The median age at HSCT for all 52 patients was 15 years (range 1-25). The 3-year overall survival (OS) by donor type were as follows: 95% [95% CI 85.4-99] for matched related donors (MRD) (N = 24), 84% [95% CI 63.5-99] for haploidentical (N = 13), and 71% [95% CI 36-99] for matched unrelated donors (MUD) (N = 7). The 3-year OS was 81% [95% CI 69.7-99] for all patients, 90.5% [95% CI 79.5-99] for non-IST patients (N = 27), and 70% [95% CI 51-99] for IST patients (N = 24) (log-rank p = .04). Survival of haploidentical HSCT (haplo-HSCT) recipients with post-transplant cyclophosphamide (PTCy) (N = 13) was excellent for both groups: 100% for non-IST patients (N = 3) and 80% for IST patients (N = 10). The 3-year OS for patients with previous IST by donor type in groups where >5 patients were available was 78.8% [95% CI 52.3-99] for haplo-HSCT (N = 10) and 66.7% [95% CI 28.7-99] for MUD (N = 6). Although it appears that patients receiving HSCT ≥6 months after the start of IST had worse survival, the number of patients in each category was small and log-rank was not significant(p = .65).

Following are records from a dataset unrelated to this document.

(** * Discrete random variables: a model of [drv/core.py]

    The two classes of the module, [DRV] and [FDRV], are embedded as the
    modules [DRV] and [FDRV]: instance attributes become record fields, methods
    become functions of the instance, and a call either returns a value or
    raises an exception, which is the [result] type below. *)

From Stdlib Require Import QArith.
From stdpp Require Import base option list strings gmap pretty.

(** ** Outcomes of a Python call *)

(** The exceptions that the module and the builtins it calls can raise;
    [NameError] carries the name that is not bound, and [ValidationError] is
    the one the specification gives to the constructor of the collaborator
    [pspace]. *)
Inductive exn : Type :=
| ValueError (msg : string)
| IndexError
| KeyError
| NameError (name : string)
| NotImplementedError
| ValidationError.

Inductive result (A : Type) : Type :=
| Ok (a : A)
| Raise (e : exn).
Arguments Ok {A} a.
Arguments Raise {A} e.

#[export] Instance result_ret : MRet result := fun A a => Ok a.
#[export] Instance result_bind : MBind result := fun A B f r =>
  match r with
  | Ok a => f a
  | Raise e => Raise e
  end.

(** ** Numbers

    The module never fixes the type of the weights: it adds them, starting
    from the literal [0], and compares them with [<], [<=], [>] and [>=].
    [num_zero] stands for the literals [0] and [0.], [num_one] for [1];
    [a > b] is [num_lt b a] and [a >= b] is [num_le b a]. *)
Class PyNum (num : Type) : Type := {
  num_zero : num;
  num_one : num;
  num_add : num -> num -> num;
  num_lt : num -> num -> bool;
  num_le : num -> num -> bool
}.

(** The order facts that [max] needs in order to return a greatest element:
    [num_lt] is a strict weak order (true of every numeric type without
    NaN). *)
Class PyNumOrder (num : Type) `{PyNum num} : Prop := {
  num_lt_irrefl : forall a, num_lt a a = false;
  num_lt_trans : forall a b c,
    num_lt a b = true -> num_lt b c = true -> num_lt a c = true;
  num_lt_cotrans : forall a b c,
    num_lt a c = true -> num_lt a b = false -> num_lt b c = true
}.

(** What a total order on numbers with a monotone addition adds: [<=] is the
    complement of [>], and adding a weight that is not negative does not
    make a number smaller (true of the integers, of the rationals and of
    floating-point numbers without NaN). *)
Class PyNumAdd (num : Type) `{PyNum num} : Prop := {
  num_le_lt : forall a b, num_le a b = negb (num_lt b a);
  num_add_nonneg : forall a p,
    num_lt p num_zero = false -> num_le a (num_add a p) = true
}.

(** Exact addition: adding a positive weight makes a number strictly
    greater (true of the integers and of the rationals; floating-point
    addition can absorb a small weight). *)
Class PyNumExact (num : Type) `{PyNum num} : Prop := {
  num_add_pos : forall a p,
    num_lt num_zero p = true -> num_lt a (num_add a p) = true
}.

(** ** Builtins *)

Section Builtins.
Context {num : Type} `{PyNum num}.

(** [sum(iterable)]: left to right, starting from [0]. *)
Definition py_sum (l : list num) : num := foldl num_add num_zero l.

(** [enumerate(iterable)] *)
Definition enumerate {A : Type} (l : list A) : list (nat * A) := imap pair l.

(** The loop of [max(iterable, key=key)]: the running maximum is replaced
    only by an item whose key is strictly greater. *)
Fixpoint max_from {A : Type} (key : A -> num) (cur : A) (l : list A) : A :=
  match l with
  | [] => cur
  | y :: l' => max_from key (if num_lt (key cur) (key y) then y else cur) l'
  end.

(** [max(iterable, key=key)] *)
Definition py_max {A : Type} (key : A -> num) (l : list A) : result A :=
  match l with
  | [] => Raise (ValueError "max() arg is an empty sequence")
  | x :: l' => Ok (max_from key x l')
  end.

(** [l.index(k)]: the first position holding a value equal to [k], or a
    [ValueError]; both callers in the module catch it, so its message is
    never seen. *)
Definition index {A : Type} `{EqDecision A} (l : list A) (k : A) : result nat :=
  match list_find (fun x => x = k) l with
  | Some (i, _) => Ok i
  | None => Raise (ValueError "value is not in list")
  end.

(** [l[i]] for a non-negative [i] *)
Definition getitem {A : Type} (l : list A) (i : nat) : result A :=
  match l !! i with
  | Some a => Ok a
  | None => Raise IndexError
  end.

(** [l[-1]] *)
Definition getitem_last {A : Type} (l : list A) : result A :=
  match last l with
  | Some a => Ok a
  | None => Raise IndexError
  end.

End Builtins.

(** ** The collaborator [pspace]

    [core.py] imports the module [pspace] and uses two things of it: the
    constructor [pspace.FDPSpace(ps)] and the attribute [ps] of the object it
    builds. The object is the record below; the constructor is a parameter of
    [FDRV.__init__]. *)
Record FDPSpace (num : Type) : Type := { ps : list num }.
Arguments ps {num} _.

(** ** Module-level names

    [ppf] reads the global name [PPF_DOMAIN] for the message of its
    [ValueError]. [core.py] binds the names [pspace], [DRV] and [FDRV] and no
    other, and imports nothing else, so reading [PPF_DOMAIN] raises
    [NameError]. *)
Definition PPF_DOMAIN : result string := Raise (NameError "PPF_DOMAIN").

(** ** class DRV *)

Module DRV.
Section DRV.
Context {num P Omega : Type}.

(** The attributes set by [__init__]: the probability space, the function
    from it into the outcome set [V], and the name. *)
Record t (V : Type) : Type := { pspace : P; func : Omega -> V; name : string }.
Arguments pspace {V} _.
Arguments func {V} _.
Arguments name {V} _.

Definition __init__ {V : Type} (pspace : P) (func : Omega -> V) (name : string)
  : result (t V) :=
  Ok {| pspace := pspace; func := func; name := name |}.

(** The name of the class of [self]; the module defines no subclass. *)
Definition _cls {V : Type} (self : t V) : string := "DRV".

Definition __repr__ {V : Type} (self : t V) : string :=
  _cls self +:+ "(" +:+ name self +:+ ")".

Definition __str__ {V : Type} (self : t V) : string := name self.

Definition mode {V : Type} (self : t V) : result V :=
  Raise NotImplementedError.

Definition support {V : Type} (self : t V) : result (list V) :=
  Raise NotImplementedError.

Definition pmf {V : Type} (self : t V) (k : V) : result num :=
  Raise NotImplementedError.

Definition flatten {V : Type} (self : t V) : result (t V) :=
  Raise NotImplementedError.

(** [klass] is either [None] or a callable taking what [__init__] takes;
    [klass or self.__class__] is then that callable or the class of [self]. *)
Definition map {V W : Type} (self : t V) (function : V -> W) (name : string)
    (klass : option (P -> (Omega -> W) -> string -> result (t W)))
    (flatten_arg : bool) : result (t W) :=
  let klass := default __init__ klass in
  let func := fun x => function (func self x) in
  drv ← klass (pspace self) func name;
  if negb flatten_arg then Ok drv else flatten drv.

End DRV.
Arguments t {P Omega} V.
Arguments pspace {P Omega V} _.
Arguments func {P Omega V} _.
Arguments name {P Omega V} _.
End DRV.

Patients receiving MUD and haplo-HSCT with PTCy had similar outcomes, suggesting that haplo-HSCT with PTCy could be included in randomized trials of upfront IST versus alternative donor HSCT.

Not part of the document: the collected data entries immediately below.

(** More fuel does not change a result. *)
Lemma forRange_more_fuel fuel : ∀ fuel' i end_ maxPages pages pages',
  (fuel ≤ fuel')%nat →
  forRange fuel i end_ maxPages pages = Some pages' →
  forRange fuel' i end_ maxPages pages = Some pages'.
Proof.
  induction fuel as [|fuel IH]; intros fuel' i end_ maxPages pages pages' Hle; simpl.
  - destruct (le i end_) eqn:Hie; [done|]. intros [= <-].
    destruct fuel'; simpl; by rewrite Hie.
  - destruct fuel' as [|fuel']; [lia|]. simpl.
    destruct (le i end_); [|done]. apply IH. lia.
Qed.

(** Below [2^53] the increment is exact. *)
Lemma incr_exact i : 0 ≤ i < 2 ^ 53 → incr (Num i) = Num (i + 1).
Proof.
  intros Hi. destruct (decide (i + 1 < 2 ^ 53)) as [Hlt|Hge].
  - unfold incr, toNumber, round53. rewrite Z.abs_eq by lia.
    destruct (Z.ltb_spec (i + 1) (2 ^ 53)); [|lia].
    destruct (Z.leb_spec (2 ^ 1024) (i + 1)).
    + assert (2 ^ 53 < 2 ^ 1024) by (apply Z.pow_lt_mono_r; lia). lia.
    + f_equal. rewrite Z.sgn_pos by lia. lia.
  - assert (i = 2 ^ 53 - 1) as -> by lia. by vm_compute.
Qed.

(** A range that ends below [2^53] is walked through in
    [end - start + 1] iterations. *)
Lemma forRange_returns n : ∀ i e maxPages pages,
  0 ≤ i → e < 2 ^ 53 → (Z.to_nat (e - i + 1) ≤ n)%nat →
  ∃ pages', forRange n (Num i) (Num e) maxPages pages = Some pages'.
Proof.
  induction n as [|n IH]; intros i e maxPages pages Hi He Hn; cbn [forRange le].
  - destruct (Z.leb_spec i e); [lia|]. eauto.
  - destruct (Z.leb_spec i e); [|eauto].
    rewrite incr_exact by lia. apply IH; lia.
Qed.

(** At [2^53] the increment no longer changes the counter. *)
Lemma incr_sticks i :
  0 ≤ i ≤ 2 ^ 53 → ∃ i', incr (Num i) = Num i' ∧ 0 ≤ i' ≤ 2 ^ 53.
Proof.
  intros Hi. destruct (decide (i + 1 < 2 ^ 53)) as [Hlt|Hge].
  - exists (i + 1). split; [|lia]. unfold incr, toNumber, round53.
    rewrite Z.abs_eq by lia.
    destruct (Z.ltb_spec (i + 1) (2 ^ 53)); [|lia].
    destruct (Z.leb_spec (2 ^ 1024) (i + 1)).
    + assert (2 ^ 53 < 2 ^ 1024) by (apply Z.pow_lt_mono_r; lia). lia.
    + f_equal. rewrite Z.sgn_pos by lia. lia.
  - exists (2 ^ 53). split; [|lia].
    assert (i = 2 ^ 53 - 1 ∨ i = 2 ^ 53) as [->| ->] by lia; by vm_compute.
Qed.

Lemma forRange_stuck fuel : ∀ i maxPages pages,
  0 ≤ i ≤ 2 ^ 53 → forRange fuel (Num i) (Num (2 ^ 53)) maxPages pages = None.
Proof.
  induction fuel as [|fuel IH]; intros i maxPages pages Hi; cbn [forRange le].
  - destruct (Z.leb_spec i (2 ^ 53)); [done|lia].
  - destruct (Z.leb_spec i (2 ^ 53)); [|lia].
    destruct (incr_sticks i Hi) as (i' & -> & Hi'). by apply IH.
Qed.

End PageRangeFacts.


(** ** Style changes on the rich-cell model *)
Section SheetsFacts.
Import Types Sheets.

Lemma restyle_idempotent style cell : restyle style (restyle style cell) = restyle style cell.
Proof.
  unfold restyle. simpl. f_equal. f_equal.
  unfold mergeStyle, overrideField. simpl.
  destruct style as [[?|] [?|] [?|] [?|] [?|] [?|]]; reflexivity.
Qed.

Lemma imap_same {A} (f : nat → A → A) (l : list A) :
  (∀ i x, l !! i = Some x → f i x = x) → imap f l = l.
Proof.
  intros H. apply list_eq. intros i. rewrite list_lookup_imap.
  destruct (l !! i) as [x|] eqn:Hx; simpl; [|done]. by rewrite (H i x).
Qed.

Lemma restyleWhere_ext inside inside' sheetIndex style sheets :
  (∀ r c, inside r c = inside' r c) →
  restyleWhere inside sheetIndex style sheets = restyleWhere inside' sheetIndex style sheets.
Proof.
  intros H. unfold restyleWhere. apply imap_ext. intros i sheet _.
  destruct (decide (i = sheetIndex)); [|done]. f_equal.
  apply imap_ext. intros r cells _. apply imap_ext. intros c cell _. by rewrite H.
Qed.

本研究旨在评估供体类型和移植前免疫治疗(IST)对儿童和年轻成人重型再生障碍性贫血(SAA)患者造血干细胞移植(HSCT)结局的影响。
本回顾性多中心研究纳入了 2010 年至 2020 年间在佛罗里达州 5 个儿科移植项目中接受作为一线或二线治疗的 52 例 SAA 患者。

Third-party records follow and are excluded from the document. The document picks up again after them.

(** C10 on the instance. *)
Lemma one_batch_shared_by_critic_and_actor_witness :
  exists (b : Batch) (m : Replay_Buffer nat) (y : Column),
    sample (memory Demo.agent0) = Ok (b, m) /\
    count_calls is_sample (calls_since (length (calls Demo.agent0)) Demo.after_update) = 1%nat /\
    In (CallSample b) (calls_since (length (calls Demo.agent0)) Demo.after_update) /\
    In (CallCriticGrad (states b) (actions b) y)
       (calls_since (length (calls Demo.agent0)) Demo.after_update) /\
    In (CallActorGrad (states b)) (calls_since (length (calls Demo.agent0)) Demo.after_update) /\
    (forall st ac y',
       In (CallCriticGrad st ac y') (calls_since (length (calls Demo.agent0)) Demo.after_update) ->
       st = states b) /\
    (forall st,
       In (CallActorGrad st) (calls_since (length (calls Demo.agent0)) Demo.after_update) ->
       st = states b).
Proof.
  apply (@one_batch_shared_by_critic_and_actor Demo.backend Demo.agent0 Demo.after_update tt).
  reflexivity.
Defined.

(** C8 on the instance, at the end of an episode. *)
Lemma learning_rate_written_before_actor_update_witness :
  exists vg : Demo.F32 * list Demo.F32,
    calls_since (length (calls Demo.ended_agent)) Demo.after_actor_learn
    = [CallUpdateLearningRate (learning_rate (Actor (hyperparameters Demo.ended_agent)))
                              ActorOptimizer;
       CallActorGrad [[1]; [2]];
       CallOptimisationStep ActorOptimizer;
       CallSoftUpdate ActorLocal ActorTarget] /\
    (actor_optimizer Demo.after_actor_learn, actor_local Demo.after_actor_learn)
    = Demo.guarded_descent
        {| opt_learning_rate := learning_rate (Actor (hyperparameters Demo.ended_agent));
           opt_eps := opt_eps (actor_optimizer Demo.ended_agent);
           opt_state := opt_state (actor_optimizer Demo.ended_agent) |}
        (actor_local Demo.ended_agent) (snd vg)
        (gradient_clipping_norm (Actor (hyperparameters Demo.ended_agent))) /\
    hyperparameters Demo.after_actor_learn = hyperparameters Demo.ended_agent.
Proof.
  apply (@learning_rate_written_before_actor_update Demo.backend
           Demo.ended_agent Demo.after_actor_learn tt [[1]; [2]]).
  - reflexivity.
  - reflexivity.
Defined.

(** C6 on the instance. *)
Lemma sampling_only_under_the_guard_witness :
  (forall fuel, step fuel Demo.agent0 <> Some (Raise InsufficientDataError)) /\
  (forall s' u,
     step_iteration Demo.agent0 = Ok (u, s') ->
     (0 < count_calls is_sample (calls_since (length (calls Demo.agent0)) s'))%nat ->
     (batch_size (hyperparameters Demo.agent0) <= buffer_len (memory Demo.agent0))%Z).
Proof.
  apply (@sampling_only_under_the_guard Demo.backend Demo.agent0).
  reflexivity.
Defined.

52 例患者的 HSCT 中位年龄为 15 岁(范围 1-25)。按供体类型计算的 3 年总生存率(OS)如下:匹配相关供体(MRD)(N=24)为 95%[95%CI 85.4-99],单倍体相合(haplo)(N=13)为 84%[95%CI 63.5-99],匹配无关供体(MUD)(N=7)为 71%[95%CI 36-99]。所有患者的 3 年 OS 为 81%[95%CI 69.7-99],非 IST 患者(N=27)为 90.5%[95%CI 79.5-99],IST 患者(N=24)为 70%[95%CI 51-99](对数秩检验,p=0.04)。接受移植后环磷酰胺(PTCy)的 haplo-HSCT(haplo-HSCT)受者的存活率非常高,非 IST 患者(N=3)为 100%,IST 患者(N=10)为 80%。在供体类型大于 5 例的患者中,既往 IST 患者的 3 年 OS 为 haplo-HSCT(N=10)的 78.8%[95%CI 52.3-99]和 MUD(N=6)的 66.7%[95%CI 28.7-99]。尽管接受 IST 后≥6 个月接受 HSCT 的患者的生存似乎较差,但每个类别的患者数量较少,对数秩检验无统计学意义(p=0.65)。
接受 MUD 和 PTCy haplo-HSCT 的患者结局相似,这表明 haplo-HSCT 联合 PTCy 可纳入 IST 与替代供体 HSCT 前瞻性比较的随机试验中。